I know this one! It's a Velomobile. It was featured a couple of weeks ago on CBC's "The Hour" under their "Good Idea?" segment. See Oct 18 video here http://goodidea.cbc.ca/ and manufacturer's website here http://www.bluevelo.com/

Emory Mayne said...

Thanks for the site FG.

I thought it was a plain ol' DT6-X (Death Trap 600 eXperimental)

But a Velomobile! Wow.

I am going to stick with the leaper, and avoid the testicular cancer threat,(thank you Lance) me thinks!

FG gets intellectual points for knowledge, and the 'Velo' pilot awarded green stamps, and a free pizza topping for his/her enviromental awareness. Also wins a handy dandy bicycle pump, some durable lubricants, and the thanks of an oil addicted nation.

You know, with all the room in the front you could keep a tethered Goat. Just pop that Billie out when heading uphill.

The Velo V-TG ...... 600

Marnie said...

I saw that thing downtown yesterday! It was parked on King St., up on the sidewalk.

So, do I win anything? Just for being a complete stranger who happened across your blog recently?

complain away said...

Damn, this is what I get for weaning myself off of The Hour. I used to be addicted. At one point, I had so many episodes on my pvr that I had to spend a couple of days watching them. I just couldn't bring myself to erase them. Maybe I have to start watching again.

Thanks for the info, fg. I took this pic in the summer while I was driving along Lakeshore.

Emory: I'm flattered you commented for me. I was getting a complex.

Marnie: Welcome. So far, you are the lone woman who reads this blog aside from Rainy and myself. lol. Please stay.

Sunny

Emory Mayne said...

YES YOU DO!

You win a pet Owl of your choice.

Did you read that this Velomobile, the Versitale, cost $13,450 (CND.) I nearly broke out in a rash when I saw the asking price. I mean for that kind of money I could get a Rickshaw, and a guy named Rin-Bin to 'tote' me around for quarter of a century.

Anonymous said...

I'm horribly shocked and disappointed that you've assumed that I'm male!!

Emory Mayne said...

FG, I always considered you Female. To intelligent to be male, and although you did know that is a Velomobile you never offered us no technical specs, top speed, gear ratios, and curb weight - or a more obvious giveaway - advice on how to trap and kill it.

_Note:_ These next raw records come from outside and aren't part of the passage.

(** * Battery voltage models of ssc (shared/lib_battery_voltage.cpp) and the
      connection guard of the resilience driver (shared/lib_resilience.cpp)

    The C++ code computes on [double].  The embedding below reads every
    [double] as a real number ([R]): rounding, NaN and the infinities are
    outside the model, and a division by zero takes the value the Standard
    Library gives it.  The one exception is the quotient [initialize] of the
    Table variant tests before it accepts a table: there a division by zero
    is kept apart as a value that is no real number, and for a table
    accepted with such a value [initialize] returns [Ok None], no model over
    the real numbers.  [int] fields are integers ([Z]) injected with [IZR]
    where the source converts them to [double].  A [throw] is the [Throw]
    constructor of [result], carrying the message of the exception. *)

From Stdlib Require Import String Reals Lra Lia List ZArith Bool.
From Stdlib Require Import Permutation Sorted DecimalString.
Import ListNotations.
Open Scope R_scope.

(** ** Doubles, comparisons and exceptions *)

Definition dlt (x y : R) : bool := if Rlt_dec x y then true else false.
Definition dle (x y : R) : bool := if Rle_dec x y then true else false.
Definition deq (x y : R) : bool := if Req_dec_T x y then true else false.
Definition dgt (x y : R) : bool := dlt y x.
Definition dge (x y : R) : bool := dle y x.

Definition fmax (x y : R) : R := Rmax x y.
Definition fmin (x y : R) : R := Rmin x y.
Definition fabs (x : R) : R := Rabs x.

Inductive result (A : Type) : Type :=
| Ok (a : A)
| Throw (what : string).
Arguments Ok {A} a.
Arguments Throw {A} what.

Definition bind {A B : Type} (r : result A) (k : A -> result B) : result B :=
  match r with
  | Ok a => k a
  | Throw what => Throw what
  end.

Notation "'do' x <- r ; k" := (bind r (fun x => k))
  (at level 10, x pattern, r at level 100, k at level 200).

(** ** Parameters and state shared by the three variants *)

Inductive MODE : Type := MODEL | TABLE.

Record dynamic_params : Type := {
  Vfull : R;
  Vexp : R;
  Vnom : R;
  Vcut : R;
  Qfull : R;
  Qexp : R;
  Qnom : R;
  C_rate : R
}.

Record voltage_params : Type := {
  voltage_choice : MODE;
  num_cells_series : Z;
  num_strings : Z;
  Vnom_default : R;
  resistance : R;
  dt_hr : R;
  voltage_table : list (list R);
  dynamic : dynamic_params
}.

Record voltage_state : Type := {
  cell_voltage : R;
  Q_full_mod : R
}.

(** [row[c]] of a [std::vector<double>]; the table rows are only ever read at
    columns 0 and 1. *)
Definition col (c : nat) (row : list R) : R := nth c row 0.

(** [table[r][c]] *)
Definition cell (table : list (list R)) (r c : nat) : R := col c (nth r table []).

Definition set_voltage_table (p : voltage_params) (t : list (list R)) : voltage_params :=
  {| voltage_choice := voltage_choice p;
     num_cells_series := num_cells_series p;
     num_strings := num_strings p;
     Vnom_default := Vnom_default p;
     resistance := resistance p;
     dt_hr := dt_hr p;
     voltage_table := t;
     dynamic := dynamic p |}.

Definition set_cell_voltage (s : voltage_state) (v : R) : voltage_state :=
  {| cell_voltage := v; Q_full_mod := Q_full_mod s |}.

Module voltage_t.

(** [voltage_t::initialize] *)
Definition initialize (p : voltage_params) : voltage_state :=
  {| cell_voltage := Vnom_default p; Q_full_mod := Qfull (dynamic p) |}.

(** [voltage_t::battery_voltage] *)
Definition battery_voltage (p : voltage_params) (s : voltage_state) : R :=
  IZR (num_cells_series p) * cell_voltage s.
(** * iCloudAndroidSuite backend: synchronisation engine

    A shallow embedding of the three services of [backend-service/src/services]
    that carry the algorithmic content of the backend:

    - [DataSynchronizer.ts]: batching and retrying dispatcher,
    - [ConflictResolutionService.ts]: last-write-wins, merge and manual
      reconciliation strategies,
    - [LivePhotoService.ts]: splicing of a still image and a clip into one
      motion-photo file and the reverse split.

    JavaScript promises are modelled by a state-and-exception monad: an
    [await]ed call is a monadic bind, a rejected promise is a [Throw], and
    the effects performed before a rejection are kept (a [catch] handler sees
    the state as the failed computation left it).

    The file has the models first, one module per source file, then the
    vocabulary of the statements and the concrete inputs of the runs, then
    the proofs: the dispatcher, the conflict resolution strategies, the
    motion-photo splice.  The collaborators the services do not implement --
    the remote endpoint, [JSON.stringify], the date parser, the metadata
    converter, [ffmpeg] -- are section variables of the models. *)

From Stdlib Require Import List ZArith String Ascii Bool Arith Lia.
From Stdlib Require Import Strings.Byte.
From Stdlib Require Import DecimalString Decimal.
Import ListNotations.

Local Open Scope string_scope.
Local Open Scope list_scope.

(** ** JavaScript exceptions and the promise monad *)

Module Js.

(** What a [throw] (or a rejected promise) carries.  [AppError] is the class
    of [errorHandler.ts]: it extends [Error], so it has a [message], and adds
    an HTTP-like [status]. *)
Inductive thrown : Type :=
| JsError (name message : string)
| AppError (message : string) (status : Z)
| NonError (description : string).

Definition instanceofError (e : thrown) : bool :=
  match e with
  | JsError _ _ | AppError _ _ => true
  | NonError _ => false
  end.

Definition instanceofAppError (e : thrown) : bool :=
  match e with
  | AppError _ _ => true
  | _ => false
  end.

Definition message (e : thrown) : string :=
  match e with
  | JsError _ m => m
  | AppError m _ => m
  | NonError _ => EmptyString
  end.

Definition errorName (e : thrown) : string :=
  match e with
  | JsError n _ => n
  | AppError _ _ => "Error"
  | NonError _ => EmptyString
  end.

Definition TypeError (m : string) : thrown := JsError "TypeError" m.
Definition Error (m : string) : thrown := JsError "Error" m.
(** ** C2: undo inverts the last mutation *)

(** C2. With a visible cursor: on a free cell, [createVoxelAtCursor]
    succeeds and [undo] then gives back the world it started from
    (voxel map and log included); on an occupied cell,
    [removeVoxelAtCursor] then [undo] leaves at that key a voxel at the
    cursor position with the colour of the removed one, every other key
    as it was, and the log as it was. *)
Theorem undo_inverts_last_mutation (w : VoxelWorld.t) :
  VoxelWorld.cursorVisible w = true ->
  let key := key_of (VoxelWorld.cursor_position w) in
  match JSMap.get (VoxelWorld.voxels w) key with
  | None =>
      fst (VoxelWorld.createVoxelAtCursor w) = true /\
      VoxelWorld.undo (snd (VoxelWorld.createVoxelAtCursor w)) = w
  | Some original =>
      let w2 := VoxelWorld.undo (VoxelWorld.removeVoxelAtCursor w) in
      JSMap.get (VoxelWorld.voxels w2) key
        = Some (Mesh.mk (VoxelWorld.cursor_position w) (Mesh.color original)) /\
      (forall k, k <> key ->
         JSMap.get (VoxelWorld.voxels w2) k = JSMap.get (VoxelWorld.voxels w) k) /\
      VoxelWorld.history w2 = VoxelWorld.history w
  end.
Proof.
  intros Hvis key.
  destruct (JSMap.get (VoxelWorld.voxels w) key) as [original|] eqn:Hget.
  - unfold VoxelWorld.removeVoxelAtCursor. rewrite Hvis. simpl. fold key.
    rewrite Hget. unfold VoxelWorld.undo. simpl.
    rewrite pop_snoc. simpl.
    split; [apply get_set_same |].
    split; [| reflexivity].
    intros k Hk. rewrite get_set_other, get_delete_other; auto.
  - unfold VoxelWorld.createVoxelAtCursor. rewrite Hvis. simpl. fold key.
    assert (Hhas : JSMap.has (VoxelWorld.voxels w) key = false) by now apply has_get.
    rewrite Hhas. simpl. split; [reflexivity |].
    unfold VoxelWorld.undo. simpl. rewrite pop_snoc. simpl.
    unfold JSMap.has. rewrite get_set_same.
    rewrite set_absent by assumption.
    rewrite delete_appended by assumption.
    destruct w; reflexivity.
Qed.

Lemma undo_inverts_last_mutation_witness :
  (fst (VoxelWorld.createVoxelAtCursor cursorOnGround) = true /\
   VoxelWorld.undo (snd (VoxelWorld.createVoxelAtCursor cursorOnGround)) = cursorOnGround)
  /\
  (JSMap.get
     (VoxelWorld.voxels (VoxelWorld.undo (VoxelWorld.removeVoxelAtCursor oneVoxelWorld)))
     (/ 2, / 2, / 2)
   = Some (Mesh.mk (Vec3.mk (/ 2) (/ 2) (/ 2)) VoxelWorld.cyan)).
Proof.
  split.
  - exact (undo_inverts_last_mutation cursorOnGround eq_refl).
  - pose proof (undo_inverts_last_mutation oneVoxelWorld eq_refl) as H.
    simpl in H. unfold key_of in H. simpl in H.
    rewrite Key_eqb_refl in H. exact (proj1 H).
Defined.

(** ** C6: placement refuses duplicates *)

(** C6. [createVoxelAtCursor] returns [false] and changes nothing when
    the cursor is not visible or its cell is occupied; otherwise it
    returns [true], adds the voxel under the cursor's key and appends
    one [ADD] action.  Whatever the first call did, a second call at the
    same cursor returns [false] and changes nothing. *)
Theorem createVoxelAtCursor_refuses_duplicates (w : VoxelWorld.t) :
  let pos := VoxelWorld.cursor_position w in
  let key := key_of pos in
  let first := VoxelWorld.createVoxelAtCursor w in
  first =
    (if negb (VoxelWorld.cursorVisible w) || JSMap.has (VoxelWorld.voxels w) key
     then (false, w)
     else (true,
           VoxelWorld.with_voxels w
             (VoxelWorld.voxels w ++ [(key, Mesh.mk pos VoxelWorld.cyan)])
             (VoxelWorld.history w ++ [Action.mk ADD key pos VoxelWorld.cyan])))
  /\ VoxelWorld.createVoxelAtCursor (snd first) = (false, snd first).
Proof.
  intros pos key first. subst first.
  unfold VoxelWorld.createVoxelAtCursor at 1 3 4.
  fold pos. fold key.
  destruct (VoxelWorld.cursorVisible w) eqn:Hvis; simpl.
  - destruct (JSMap.has (VoxelWorld.voxels w) key) eqn:Hhas; simpl.
    + split; [reflexivity |].
      unfold VoxelWorld.createVoxelAtCursor. rewrite Hvis. simpl.
      fold pos. fold key. now rewrite Hhas.
    + apply has_get in Hhas. rewrite set_absent by assumption.
      split; [reflexivity |].
      unfold VoxelWorld.createVoxelAtCursor. simpl. rewrite Hvis. simpl.
      fold pos. fold key. unfold JSMap.has.
      rewrite <- set_absent with (v := Mesh.mk pos VoxelWorld.cyan) by assumption.
      now rewrite get_set_same.
  - split; [reflexivity |].
    unfold VoxelWorld.createVoxelAtCursor. now rewrite Hvis.
Qed.

(** ** C7: the floor branch of the cursor *)

Lemma fold_Rmax_In (ys : list R) (y : R) : In (fold_left Rmax ys y) (y :: ys).
Proof.
  revert y. induction ys as [|a ys IH]; intros y; simpl; auto.
  destruct (IH (Rmax y a)) as [H | H]; auto.
  rewrite <- H. unfold Rmax. destruct (Rle_dec y a); auto.
Qed.

Lemma fold_Rmax_snoc (ys : list R) (y a : R) :
  fold_left Rmax (ys ++ [a]) y = Rmax (fold_left Rmax ys y) a.
Proof. now rewrite fold_left_app. Qed.

Lemma onFloorGrid_step (a b : R) :
  onFloorGrid a -> onFloorGrid b -> a < b + 1 -> a <= b.
Proof.
  intros [n Hn] [m Hm] Hlt. subst a b.
  assert (H : INR n < INR (S m)) by (rewrite S_INR; lra).
  apply INR_lt in H.
  assert (Hle : (n <= m)%nat) by lia.
  apply le_INR in Hle. lra.
Qed.

(** One more voxel of the column, on the grid: the loop's update keeps
    [maxY] equal to the promised height. *)
Lemma stackedY_snoc (hs : list R) (y : R) :
  Forall onFloorGrid hs -> onFloorGrid y ->
  stackedY (hs ++ [y]) = if JS.ge y (stackedY hs) then y + 1 else stackedY hs.
Proof.
  intros Hhs Hy. destruct hs as [|h t]; simpl.
  - destruct Hy as [n Hn]. rewrite ge_true; [reflexivity |].
    pose proof (pos_INR n). lra.
  - rewrite fold_Rmax_snoc.
    set (M := fold_left Rmax t h).
    assert (HM : onFloorGrid M).
    { rewrite Forall_forall in Hhs. apply Hhs. apply fold_Rmax_In. }
    unfold JS.ge. destruct (Rle_dec (M + 1) y) as [Hge | Hlt].
    + rewrite Rmax_right by lra. reflexivity.
    + rewrite Rmax_left; [reflexivity |].
      apply onFloorGrid_step; auto. lra.
Qed.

*grunts, goes back to sharpening a fabulous chartreuse coloured stick*

complain away said...

FG, I apologize profusely. I have no idea why I assumed you were male but you know what they say about ASSuming. This is about how my life is going lately.

Sunny

Marnie said...

Now I'm going to stick around just to trade womanly wisdom with fellow grammarian.

complain away said...

I gotta admit that I too thought you were male, FG. Like emory, I reasoned through the problem, but in a different way:
- you didn't talk about shopping for makeup
- you didn't comment on the critical path for styling your hair
- you didn't cry (or if you did, it wasn't obvious)

OK, maybe I'm being a tiny bit stereotypical, but this kind of stuff is why women and I generally don't get each other.

Thank goodness now you have Marnie to talk makeup, hair and crying with. Whew.

Rainy

Emory Mayne said...

Uh Oh ... I am getting that 'just accidently walked into the ladies restroom' feeling. That mili second of realization, when the fabric of time unravels, and you can see the fight or flight reaction of women all around you.

Outnumbered and in the 'very wrong' with no reasonable dismount in sight.

Man I haight it when women pack. It's a real Sarengeti experience.